**Activity:** Among the entries below, take the line with "ok <- match r_gate r with" and the line with "if decide (r_require_file r = [])", and output them and every line between them exactly, with nothing else.
————
(* ===== verification/Expand.v ===== *)
(** * From rules to instances: src/cmd/dev/ninqu/expand.c (and
    materialize_if_missing of exec.c)

    [expand_rule] turns a rule into instances: one per file its globs match, or
    one.  It calls itself through the rules it depends on and runs producers of
    missing inputs, so it carries a recursion budget [n]; the functions it is
    built from take the recursive call as an argument. *)

From S2P Require Import Prelude CString Sexpr StrList Kv Gate World Registry Fs Exec.

Section expand.
Context {W : Type} `{!World W}.

Definition set_local_overlay (o : option nat) : M (state W) unit :=
  upd_kv (with_local_overlay o).

(** A fresh [struct KvStore ov] on the stack. *)
Definition new_overlay (ov : KvStore) : M (state W) nat :=
  i <- gets (λ s, length (overlays (st_kv s))) ;;
  upd_kv (with_overlays (λ l, l ++ [ov])) ;;
  mret i.

Definition overlay_set (ov : nat) (key val : cstr) : M (state W) unit :=
  upd_kv (with_overlays (alter (λ s, kv_set_raw s key val) ov)).

Section calls.
Context (n : nat) (rec : cstr → M (state W) unit).

(** Run the producer of [path] when the file does not exist. *)
Definition materialize_if_missing (path : cstr) : M (state W) unit :=
  w <- gets st_world ;;
  if file_exists w path then mret tt
  else
    s <- gets id ;;
    o <- budget (rule_find_output n s path) ;;
    let o := match o with Some r => Some r | None => rule_find_produces s (base_of path) end in
    match o with
    | None => mret tt
    | Some r =>
        rl <- get_rule r ;;
        rec (r_name rl) ;;
        rl <- get_rule r ;;
        mforeach (run_inst_with_deps n) (r_inst_idx rl)
    end.

Definition add_path (inst_idx : nat) (only_dep : bool) (path : cstr) : M (state W) unit :=
  upd_inst inst_idx
    (if only_dep then set i_stale_extra (λ l, sl_push l path)
     else set i_in (λ l, sl_push l path)).

Definition resolve_input_token (inst_idx : nat) (raw : cstr) (only_dep : bool)
    : M (state W) unit :=
  exp <- expand n raw ;;
  match exp with
  | "@"%char :: rulename =>
      saved <- gets (λ s, local_overlay (st_kv s)) ;;
      set_local_overlay None ;;
      rec rulename ;;
      set_local_overlay saved ;;
      d <- gets (λ s, rule_find s rulename) ;;
      match d with
      | None =>
          inst <- get_inst inst_idx ;;
          r <- get_rule (i_rule_idx inst) ;;
          eprintf ("manifest: '" ++ r_name r ++ "' references unknown rule '@" ++ rulename ++ "'")
      | Some d =>
          dep <- get_rule d ;;
          upd_inst inst_idx (set i_dep_rule_names (λ l,
            if sl_has l rulename then l else sl_push l rulename)) ;;
          if only_dep then mret tt
          else mforeach (λ k, i <- get_inst k ;; add_path inst_idx false (i_out i))
                 (r_inst_idx dep)
      end
  | _ =>
      if starts_with "glob:" exp then
        ms <- glob_expand n (drop 5 exp) [] ;;
        mforeach (add_path inst_idx only_dep) ms
      else
        mforeach (λ path,
          w <- gets st_world ;;
          mwhen (negb (file_exists w path)) (materialize_if_missing path) ;;
          add_path inst_idx only_dep path) (sl_split exp)
  end.

Definition setup_inst (idx : nat) (r : Rule) : M (state W) unit :=
  upd_inst idx (λ i, i <| i_phony := r_phony r |> <| i_redirect := r_redirect r |>) ;;
  if decide (r_workdir r = []) then mret tt
  else wd <- expand n (r_workdir r) ;; upd_inst idx (λ i, i <| i_workdir := trunc 1024 wd |>).

Definition finalize_inst (idx : nat) (r : Rule) (ov : nat) : M (state W) unit :=
  mforeach (λ tok, resolve_input_token idx tok false) (r_in r) ;;
  mforeach (λ tok, resolve_input_token idx tok true) (r_extra_deps r) ;;
  o <- expand n (r_out r) ;;
  upd_inst idx (λ i, i <| i_out := trunc 1024 o |>) ;;
  inst <- get_inst idx ;;
  overlay_set ov "IN" (sl_join (i_in inst)) ;;
  overlay_set ov "OUT" (i_out inst) ;;
  build_cmd n idx r.

(** The expanded (out) of [dep] matches an expanded glob of [self]. *)
Definition dep_feeds_glob (self dep : Rule) : M (state W) bool :=
  if decide (r_out dep = []) then mret false
  else mfold (λ hit g,
         if hit : bool then mret true
         else pat <- expand n g ;; o <- expand n (r_out dep) ;; mret (w_fnmatch pat o))
       false (r_globs self).

(** Before globbing: expand the rules in (after ...) and run those whose
    output the glob is meant to find. *)
Definition run_codegen_deps (r : Rule) : M (state W) unit :=
  mforeach (λ raw,
    tok <- expand n raw ;;
    match tok with
    | "@"%char :: dname =>
        d <- gets (λ s, rule_find s dname) ;;
        match d with
        | None => mret tt
        | Some d =>
            dep <- get_rule d ;;
            rec (r_name dep) ;;
            dep <- get_rule d ;;
            feeds <- dep_feeds_glob r dep ;;
            mwhen feeds (mforeach (run_inst_with_deps n) (r_inst_idx dep))
        end
    | _ => mret tt
    end) (r_extra_deps r).

(** The variables of one match. *)
Definition match_overlay (m : cstr) : KvStore :=
  let base := base_of m in
  let dir := match strrchr m "/" with Some (d, _) => trunc 1024 d | None => lit "." end in
  let '(basestem, ext) := splitext base 512 64 in
  let '(stem, _) := splitext m 512 64 in
  [(lit "MATCH", m); (lit "DIR", dir); (lit "BASE", base); (lit "EXT", ext);
   (lit "STEM", stem); (lit "BASESTEM", basestem); (lit "IDENT", to_ident basestem 512)].

(** The gate and the required file of one match, under its overlay. *)
Definition match_enabled (r : Rule) : M (state W) bool :=
  k <- gets st_kv ;;
  w <- gets st_world ;;
  ok <- match r_gate r with
        | Some g =>
            if gate_has_dyn g then mg <- budget (gate_materialize n k g) ;; mret (gate_eval k mg)
            else mret true
        | None => mret true
        end ;;
  if ok : bool then
    if decide (r_require_file r = []) then mret true
    else rf <- expand n (r_require_file r) ;; mret (file_exists w rf)
  else mret false.

Definition expand_match (ridx : nat) (r : Rule) (m : cstr) : M (state W) unit :=
  w <- gets st_world ;;
  claimed <- (if rule_is_literal r then mret false else
                if sl_has (r_skip r) (base_of m) then mret false
                else path_claimed_elsewhere n m ridx) ;;
  if sl_has (r_skip r) (base_of m) || claimed
     || (negb (bool_decide (r_require_marker r = []))
         && negb (file_contains w m (r_require_marker r)))
  then mret tt
  else
    ov <- new_overlay (match_overlay m) ;;
    set_local_overlay (Some ov) ;;
    ok <- match_enabled r ;;
    if ok : bool then
      idx <- inst_new ridx ;;
      setup_inst idx r ;;
      finalize_inst idx r ov ;;
      set_local_overlay None
    else set_local_overlay None.

Definition expand_single (ridx : nat) (r : Rule) : M (state W) unit :=
  idx <- inst_new ridx ;;
  setup_inst idx r ;;
  ov <- new_overlay [] ;;
  set_local_overlay (Some ov) ;;
  finalize_inst idx r ov ;;
  set_local_overlay None.
End calls.

Fixpoint expand_rule (n : nat) (name : cstr) : M (state W) unit :=
  match n with
  | 0 => mfuel
  | S n =>
      o <- gets (λ s, rule_find s name) ;;
      match o with
      | None => eprintf ("manifest: unknown rule '" ++ name ++ "'")
      | Some ridx =>
          r <- get_rule ridx ;;
          if r_expanded r then mret tt
          else
            upd_rule ridx (λ r, r <| r_expanded := true |>) ;;
            k <- gets st_kv ;;
            if match r_gate r with
               | Some g => negb (gate_has_dyn g) && negb (gate_eval k g)
               | None => false
               end
            then mret tt
            else
              w <- gets st_world ;;
              missing <-
                (if decide (r_require_file r = [] ∨ r_globs r ≠ []) then mret false
                 else rf <- expand n (r_require_file r) ;; mret (negb (file_exists w rf))) ;;
              if missing : bool then mret tt
              else if decide (r_globs r = []) then expand_single n (expand_rule n) ridx r
              else
                summary <- gets st_summary_mode ;;
                mwhen (negb summary) (run_codegen_deps n (expand_rule n) r) ;;
                ms <- glob_all n r ;;
                mforeach (expand_match n (expand_rule n) ridx r) ms
      end
  end.
End expand.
————
**Result of the task:**
  ok <- match r_gate r with
        | Some g =>
            if gate_has_dyn g then mg <- budget (gate_materialize n k g) ;; mret (gate_eval k mg)
            else mret true
        | None => mret true
        end ;;
  if ok : bool then
    if decide (r_require_file r = []) then mret true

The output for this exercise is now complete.